(* ===== verification/_CoqProject ===== *)
-Q . S2P
Prelude.v
Unicode.v
Ctypes.v
PyValue.v
Container.v
Integers.v
Floats.v
Strings.v
Fixed.v
Network.v
Temporal.v
Dates.v
Decimal.v
Env.v
Allocator.v
Names.v
Cell.v
Repr.v
Examples.v
#[export] Instance result_ret : MRet result := λ A a, Ok a.
#[export] Instance result_bind : MBind result :=
  λ A B f m, match m with Ok a => f a | Err e => Err e end.
#[export] Instance result_fmap : FMap result :=
  λ A B f m, match m with Ok a => Ok (f a) | Err e => Err e end.

(** A Python method on [self] runs from a state to a state and a result.
    The state survives an exception: whatever the method mutated before
    it raised stays mutated, exactly as in Python. *)
Definition PyM (S A : Type) : Type := S → S * result A.

#[export] Instance pym_ret {S} : MRet (PyM S) := λ A a s, (s, Ok a).
#[export] Instance pym_bind {S} : MBind (PyM S) :=
  λ A B f m s, match m s with
               | (s', Ok a) => f a s'
               | (s', Err e) => (s', Err e)
               end.

Definition raise {S A} (e : exc) : PyM S A := λ s, (s, Err e).
Definition getS {S} : PyM S S := λ s, (s, Ok s).
Definition putS {S} (s : S) : PyM S unit := λ _, (s, Ok ()).
Definition modifyS {S} (f : S → S) : PyM S unit := λ s, (f s, Ok ()).
Definition lift {S A} (r : result A) : PyM S A := λ s, (s, r).

Notation "'throw' e" := (Err e) (at level 10) : iitypes_scope.

(** ** Bytes and the little-endian codec of ctypes scalars *)

Definition is_byte (b : Z) : Prop := 0 ≤ b < 256.
Definition bytes_ok (bs : list Z) : Prop := Forall is_byte bs.
(* ===== verification/Fixed.v ===== *)
(** * Fixed: the intrinsic-size types BOOLEAN, OBJECT_KEY and TABLE_KEY

    [IIAPI_TYPE_WITH_INTRINSIC_SIZE] ([types.py] lines 459-487) takes a
    single positional argument and a length fixed by the type. This file
    models it and three of its subclasses:
    - [IIAPI_BOOL_TYPE] (lines 573-628): one [c_bool]; the setter accepts
      a value equal to [True] or [False] ([1], [0], [1.0], ...);
    - [IIAPI_LOGKEY_TYPE] and [IIAPI_TABKEY_TYPE] (lines 1169-1272):
      16 and 8 opaque bytes, given as [bytes], [bytearray] or a hex
      [str]; any other length raises [ValueError].
    Theorems: each setter keeps the buffer size; the value reads back;
    the errors of each setter. *)

From S2P Require Import Prelude Ctypes PyValue Container.

Module Intrinsic.

(** [_get_ds_length]: the length the subclass fixes. *)
Definition get_ds_length (len : Z) (_ : list pyval) : result Z := Ok len.

(** The family record of a subclass of [IIAPI_TYPE_WITH_INTRINSIC_SIZE]. *)
Definition intrinsic_family (dt : datatype) (len : Z) (sql : string) (buffer : ctype)
    (setter : pyval → PyM container unit) (getter : container → result pyval) : family := {|
  fam_dataType := dt;
  fam_expected_positionals := 1;
  fam_ds_length := get_ds_length len;
  fam_ds_precision := zero_precision;
  fam_ds_scale := zero_precision;
  fam_SQL_declaration := λ _, Ok sql;
  fam_validate_size := default_validate_size;
  fam_buffer := λ _, buffer;
  fam_dv_length := default_dv_length;
  fam_initial_value := default_initial_value;
  fam_value_setter := setter;
  fam_get_python_value := getter;
  fam_clear_buffer := default_clear_buffer;
|}.
End Intrinsic.

Import Intrinsic.

Module Bool.

(** [IIAPI_BOOL_LEN] *)
Definition IIAPI_BOOL_LEN : Z := 1.

Definition allocate_buffer : ctype := Buffer_Factory [("value", c_bool)].

(** [_get_python_value]: [True if self._buffer.value else False]. *)
Definition get_python_value (c : container) : result pyval :=
  Ok (PBool (load_bool (ct_buffer c) 0)).

(** [_value_setter]: [v not in {True, False, 1, 0}] hashes [v] and
    compares it with [True] and [False]; then [1 if v else 0]. *)
Definition value_setter (v : pyval) : PyM container unit :=
  λ c,
    if negb (py_hashable v)
    then (c, Err (TypeError ("unhashable type: '" +:+ py_type_name v +:+ "'")))
    else if negb (py_in_ints v [1; 0])
    then (c, Err (ValueError "must be True or False"))
    else (with_buffer (store_bool (py_eq_int v 1) (ct_buffer c) 0) c, Ok ()).

Definition IIAPI_BOOL_TYPE : family :=
  intrinsic_family Container.IIAPI_BOOL_TYPE IIAPI_BOOL_LEN "BOOLEAN" allocate_buffer
    value_setter get_python_value.
End Bool.

Module Key.

(** [IIAPI_LOGKEY_LEN] and [IIAPI_TABKEY_LEN] *)
Definition IIAPI_LOGKEY_LEN : nat := 16.
Definition IIAPI_TABKEY_LEN : nat := 8.

Definition allocate_buffer (len : nat) : ctype :=
  Buffer_Factory [("value", c_array c_ubyte len)].

(** The conversion at the top of [_value_setter]. *)
Definition to_key_bytes (v : pyval) : result (list Z) :=
  match v with
  | PBytes b | PByteArray b => Ok b
  | PStr s => fromhex s
  | _ => Err (TypeError "not bytes, bytearray, or str")
  end.

(** [_value_setter]: exactly [len] bytes, copied by [memmove]. *)
Definition value_setter (name : string) (len : nat) (v : pyval) : PyM container unit :=
  value ← lift (to_key_bytes v);
  if decide (length value ≠ len)
  then raise (ValueError (name +:+ " value must be " +:+ string_of_Z (Z.of_nat len) +:+ " bytes"))
  else modifyS (λ c, with_buffer (splice (ct_buffer c) 0 (take len value)) c).

(** [_get_python_value]: [bytes(self._buffer)]. *)
Definition get_python_value (c : container) : result pyval := Ok (PBytes (ct_buffer c)).

Definition IIAPI_LOGKEY_TYPE : family :=
  intrinsic_family Container.IIAPI_LOGKEY_TYPE (Z.of_nat IIAPI_LOGKEY_LEN) "LOGICAL_KEY"
    (allocate_buffer IIAPI_LOGKEY_LEN) (value_setter "OBJECT_KEY" IIAPI_LOGKEY_LEN)
    get_python_value.

Definition IIAPI_TABKEY_TYPE : family :=
  intrinsic_family Container.IIAPI_TABKEY_TYPE (Z.of_nat IIAPI_TABKEY_LEN) "TABLE_KEY"
    (allocate_buffer IIAPI_TABKEY_LEN) (value_setter "TABLE_KEY" IIAPI_TABKEY_LEN)
    get_python_value.
End Key.

Module Intym.

(** [IIAPI_INTYM_LEN] *)
Definition IIAPI_INTYM_LEN : Z := 3.

(** The conversions [IIAPI_INTYM_TYPE] leaves to other code: [format()]
    (the OpenAPI's [IIapi_formatdata]) for a [str] or an [Ingresdate],
    and the floating-point estimate [int(days / 30.436878)] of the
    months in a number of days. *)
Record external : Type := {
  ext_format : pyval → PyM container unit;
  ext_months_of_days : Z → Z;
}.

(** [_allocate_buffer]: [years] a [c_short], [months] a [c_byte]. *)
Definition allocate_buffer : ctype :=
  Buffer_Factory [("years", c_short); ("months", c_byte)].

(** [_get_python_value]: [(self._buffer.years, self._buffer.months)]. *)
Definition get_python_value (c : container) : result pyval :=
  Ok (PTuple [PInt (load_int 2 true (ct_buffer c) 0); PInt (load_int 1 true (ct_buffer c) 2)]).

(** The end of [_value_setter]: the years are checked; the months check
    sits after the [raise] and never runs; both fields are stored. *)
Definition store_ym (years months : pyval) : PyM container unit :=
  a ← lift (py_abs years);
  if negb (py_num_in_range a 0 9999) then raise (OverflowError "years not in -9999 to 9999")
  else (
    y ← lift (ctypes_int years);
    modifyS (λ c, with_buffer (store_int 2 y (ct_buffer c) 0) c);;
    m ← lift (ctypes_int months);
    modifyS (λ c, with_buffer (store_int 1 m (ct_buffer c) 2) c)).

Definition type_error : exc := TypeError "must be tuple, str, Ingresdate, or datetime.timedelta".

(** [_value_setter] *)
Definition value_setter (X : external) (v : pyval) : PyM container unit :=
  match v with
  | PStr _ => ext_format X v
  | PTuple vs =>
      years ← lift (py_index vs 0);
      months ← lift (py_index vs 1);
      store_ym years months
  | PTimedelta days _ _ =>
      let sign := if decide (days < 0) then -1 else 1 in
      let months := ext_months_of_days X (Z.abs days) in
      store_ym (PInt (sign * Z.quot months 12)) (PInt (sign * (months mod 12)))
  | PObject cls =>
      if decide (cls = "IIAPI_DTE_TYPE") then ext_format X v
      else raise type_error
  | _ => raise type_error
  end.

Definition IIAPI_INTYM_TYPE (X : external) : family :=
  intrinsic_family Container.IIAPI_INTYM_TYPE IIAPI_INTYM_LEN "INTERVAL YEAR TO MONTH"
    allocate_buffer (value_setter X) get_python_value.
End Intym.

(** ** Lemmas *)

Lemma sizeof_bool_buffer : sizeof lp64 Bool.allocate_buffer = 1%nat.
Proof. reflexivity. Qed.

Lemma sizeof_key_buffer len : sizeof lp64 (Key.allocate_buffer len) = len.
Proof.
  unfold sizeof, Key.allocate_buffer, Buffer_Factory. simpl. unfold struct_size, max_align. simpl.
  rewrite align_up_1. lia.
Qed.

#[export] Instance bool_laws : FamilyLaws Bool.IIAPI_BOOL_TYPE.
Proof.
  split; [|intros c _; apply length_zeros]. intros v c c' r Hl H. simpl in *.
  unfold Bool.value_setter in H.
  destruct (negb (py_hashable v)); [simplify_eq; apply frame_refl|].
  destruct (negb (py_in_ints v [1; 0])); simplify_eq; [apply frame_refl|].
  eexists; split; [done|]. rewrite sizeof_bool_buffer in Hl. unfold store_bool. apply length_splice. simpl. lia.
Qed.

Section key.
Context (dt : datatype) (sql name : string) (len : nat).
Let F := intrinsic_family dt (Z.of_nat len) sql (Key.allocate_buffer len)
           (Key.value_setter name len) Key.get_python_value.

Lemma set_key_unfold v c :
  is_null_marker v = false →
  set F v c =
  let c1 := with_null false true c in
  match Key.to_key_bytes v with
  | Err e => (c1, Err e)
  | Ok b =>
      if decide (length b ≠ len)
      then (c1, Err (ValueError (name +:+ " value must be " +:+ string_of_Z (Z.of_nat len) +:+ " bytes")))
      else (with_buffer (splice (ct_buffer c1) 0 (take len b)) c1, Ok ())
  end.
Proof.
  intros Hn. unfold set. rewrite Hn. unfold set_value, F. cbn.
  unfold Key.value_setter. pym_unfold. destruct (Key.to_key_bytes v); [|done].
  by destruct (decide _).
Qed.

Lemma key_laws : FamilyLaws F.
Proof.
  split; [|intros c _; apply length_zeros]. intros v c c' r Hl H. simpl in *.
  rewrite sizeof_key_buffer in Hl. unfold Key.value_setter in H. pym_unfold_in H.
  destruct (Key.to_key_bytes v) as [b|]; simpl in H; [|simplify_eq; apply frame_refl].
  destruct (decide _) as [Hb|Hb]; simplify_eq; [apply frame_refl|].
  eexists; split; [done|]. apply length_splice. rewrite length_take. lia.
Qed.
(** A key given as [bytes], [bytearray] or hex [str] of exactly [len]
    bytes is stored as is and read back as [bytes]. *)
Theorem set_get_key c v b :
  ct_inv F c → Key.to_key_bytes v = Ok b → length b = len →
  ∃ c', set F v c = (c', Ok ()) ∧ value F c' = Ok (PBytes b).
Proof.
  intros [Hl _] Hv Hb. simpl in Hl. rewrite sizeof_key_buffer in Hl.
  assert (is_null_marker v = false) as Hn by (destruct v; done).
  rewrite (set_key_unfold v c Hn), Hv, decide_False by lia. cbv zeta.
  eexists; split; [reflexivity|]. unfold value. cbn. unfold Key.get_python_value.
  cbn [ct_buffer with_buffer with_null]. rewrite (take_ge b), take_0, drop_ge by lia.
  by rewrite app_nil_r.
Qed.

(** Any other length raises [ValueError] and leaves the buffer alone,
    but the instance is no longer NULL. *)
Theorem set_key_wrong_length c v b :
  Key.to_key_bytes v = Ok b → length b ≠ len →
  set F v c = (with_null false true c,
    Err (ValueError (name +:+ " value must be " +:+ string_of_Z (Z.of_nat len) +:+ " bytes"))).
Proof.
  intros Hv Hb. assert (is_null_marker v = false) as Hn by (destruct v; done).
  rewrite (set_key_unfold v c Hn), Hv, decide_True by done. reflexivity.
Qed.
End key.

#[export] Instance logkey_laws : FamilyLaws Key.IIAPI_LOGKEY_TYPE.
Proof. apply key_laws. Qed.
#[export] Instance tabkey_laws : FamilyLaws Key.IIAPI_TABKEY_TYPE.
Proof. apply key_laws. Qed.

Section bool.
Context (c : container) (Hinv : ct_inv Bool.IIAPI_BOOL_TYPE c).

Lemma load_store_bool b : load_bool (store_bool b (ct_buffer c) 0) 0 = b.
Proof.
  unfold load_bool, store_bool, slice, splice. rewrite take_0, drop_0.
  destruct b; reflexivity.
Qed.

(** C12: A value equal to [True] or [False] ([1], [0], [1.0], ...) is stored
    as its truth and read back as a [bool]. *)
Theorem set_get_bool v :
  py_hashable v = true → py_in_ints v [1; 0] = true →
  ∃ c', set Bool.IIAPI_BOOL_TYPE v c = (c', Ok ()) ∧
        value Bool.IIAPI_BOOL_TYPE c' = Ok (PBool (py_eq_int v 1)).
Proof.
  intros Hh Hin. assert (is_null_marker v = false) as Hn by (destruct v; done).
  unfold set. rewrite Hn. unfold set_value. pym_unfold.
  cbn [fam_value_setter Bool.IIAPI_BOOL_TYPE intrinsic_family]. unfold Bool.value_setter.
  rewrite Hh, Hin. cbn [negb].
  eexists; split; [reflexivity|]. unfold value. cbn [ct_dv_null with_buffer with_null].
  cbn [fam_get_python_value Bool.IIAPI_BOOL_TYPE intrinsic_family]. unfold Bool.get_python_value.
  cbn [ct_buffer with_buffer with_null]. by rewrite load_store_bool.
Qed.
End bool.

(** Any other hashable value raises [ValueError('must be True or False')]
    and leaves the buffer alone. *)
Theorem set_bool_invalid c v :
  py_hashable v = true → is_null_marker v = false → py_in_ints v [1; 0] = false →
  set Bool.IIAPI_BOOL_TYPE v c = (with_null false true c, Err (ValueError "must be True or False")).
Proof.
  intros Hh Hn Hin. unfold set. rewrite Hn. unfold set_value. pym_unfold.
  cbn [fam_value_setter Bool.IIAPI_BOOL_TYPE intrinsic_family]. unfold Bool.value_setter.
  by rewrite Hh, Hin.
Qed.

(** ** INTERVAL YEAR TO MONTH *)

Lemma sizeof_intym_buffer : sizeof lp64 Intym.allocate_buffer = 4%nat.
Proof. reflexivity. Qed.

Section intym.
Context (X : Intym.external).
(** [format()] writes into the instance's buffer in place. *)
Hypothesis format_frame : ∀ v c c' r,
  length (ct_buffer c) = 4%nat → Intym.ext_format X v c = (c', r) →
  ∃ b, c' = with_buffer b c ∧ length b = length (ct_buffer c).
Let F := Intym.IIAPI_INTYM_TYPE X.

Lemma store_ym_frame years months c c' r :
  length (ct_buffer c) = 4%nat → Intym.store_ym years months c = (c', r) →
  ∃ b, c' = with_buffer b c ∧ length b = length (ct_buffer c).
Proof.
  intros Hl H. unfold Intym.store_ym in H. pym_unfold_in H.
  destruct (py_abs years); simpl in H; [|simplify_eq; apply frame_refl].
  destruct (negb _); simpl in H; [simplify_eq; apply frame_refl|].
  destruct (ctypes_int years) as [y|]; simpl in H; [|simplify_eq; apply frame_refl].
  assert (length (store_int 2 y (ct_buffer c) 0) = 4%nat) by (rewrite length_store_int; lia).
  destruct (ctypes_int months); simplify_eq; simpl; eexists; (split; [done|]);
    rewrite ?length_store_int; lia.
Qed.

Lemma intym_laws : FamilyLaws F.
Proof.
  split; [|intros c _; apply length_zeros]. intros v c c' r Hl H. simpl in Hl.
  rewrite sizeof_intym_buffer in Hl.
  change (Intym.value_setter X v c = (c', r)) in H. unfold Intym.value_setter in H.
  destruct v; cbv beta iota in H; try (unfold raise in H; simplify_eq; apply frame_refl);
    [by eapply format_frame| | |].
  - pym_unfold_in H. destruct (py_index vs 0); simpl in H; [|simplify_eq; apply frame_refl].
    destruct (py_index vs 1); simpl in H; [|simplify_eq; apply frame_refl].
    by eapply store_ym_frame.
  - by eapply store_ym_frame.
  - revert H. case_decide as Hd; intros H; [by eapply format_frame|].
    unfold raise in H; simplify_eq; apply frame_refl.
Qed.

Lemma set_intym_tuple c y m :
  set F (PTuple [PInt y; PInt m]) c =
  let c1 := with_null false true c in
  if decide (Z.abs y ≤ 9999)
  then (with_buffer (store_int 1 m (store_int 2 y (ct_buffer c) 0) 2) c1, Ok ())
  else (c1, Err (OverflowError "years not in -9999 to 9999")).
Proof.
  unfold set. cbn [is_null_marker]. unfold set_value, F. pym_unfold. cbn.
  unfold Intym.store_ym. pym_unfold. cbn.
  destruct (decide (Z.abs y ≤ 9999)); rewrite ?bool_decide_true, ?bool_decide_false by lia;
    reflexivity.
Qed.

(** C16: A tuple [(years, months)] with [|years| ≤ 9999] is stored
    whatever [months] is: the months check of [_value_setter] sits after
    a [raise] and never runs, and [months] wraps to a [c_byte]. *)
Theorem set_get_intym c y m :
  ct_inv F c → Z.abs y ≤ 9999 →
  ∃ c', set F (PTuple [PInt y; PInt m]) c = (c', Ok ()) ∧
        value F c' = Ok (PTuple [PInt y; PInt (wrap_signed 1 m)]).
Proof.
  intros [Hl _] Hy. simpl in Hl. rewrite sizeof_intym_buffer in Hl.
  rewrite set_intym_tuple, decide_True by done. eexists; split; [reflexivity|].
  unfold value. cbn. unfold Intym.get_python_value. cbn [ct_buffer with_buffer with_null].
  unfold store_int at 1. rewrite load_int_splice_before by (rewrite ?length_store_int; lia).
  rewrite !load_store_int by (rewrite ?length_store_int; lia).
  rewrite (wrap_small 2 true y) by (try change (half_modulus 2) with 32768; lia). done.
Qed.

(** More than 9999 years raises [OverflowError] before anything is
    stored; the instance is no longer NULL. *)
Theorem set_intym_years_overflow c y months :
  9999 < Z.abs y →
  set F (PTuple [PInt y; months]) c =
  (with_null false true c, Err (OverflowError "years not in -9999 to 9999")).
Proof.
  intros Hy. unfold set. cbn [is_null_marker]. unfold set_value, F. pym_unfold. cbn.
  unfold Intym.store_ym. pym_unfold. cbn. rewrite bool_decide_false by lia. reflexivity.
Qed.

(** [IIAPI_INTYM_LEN] is 3, but the structure of a [c_short] and a
    [c_byte] is padded to 4 bytes, and [dv_length] is 4. *)
Theorem intym_dv_length args kw c :
  init F args kw = Ok c → ct_dv_length c = Intym.IIAPI_INTYM_LEN + 1.
Proof.
  intros H. rewrite (@init_dv_length F intym_laws _ _ _ H). reflexivity.
Qed.
End intym.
-.-.-
> What the task asks: A single number is expected here: the count of lines in the material above with "never" in them.

> Response: 2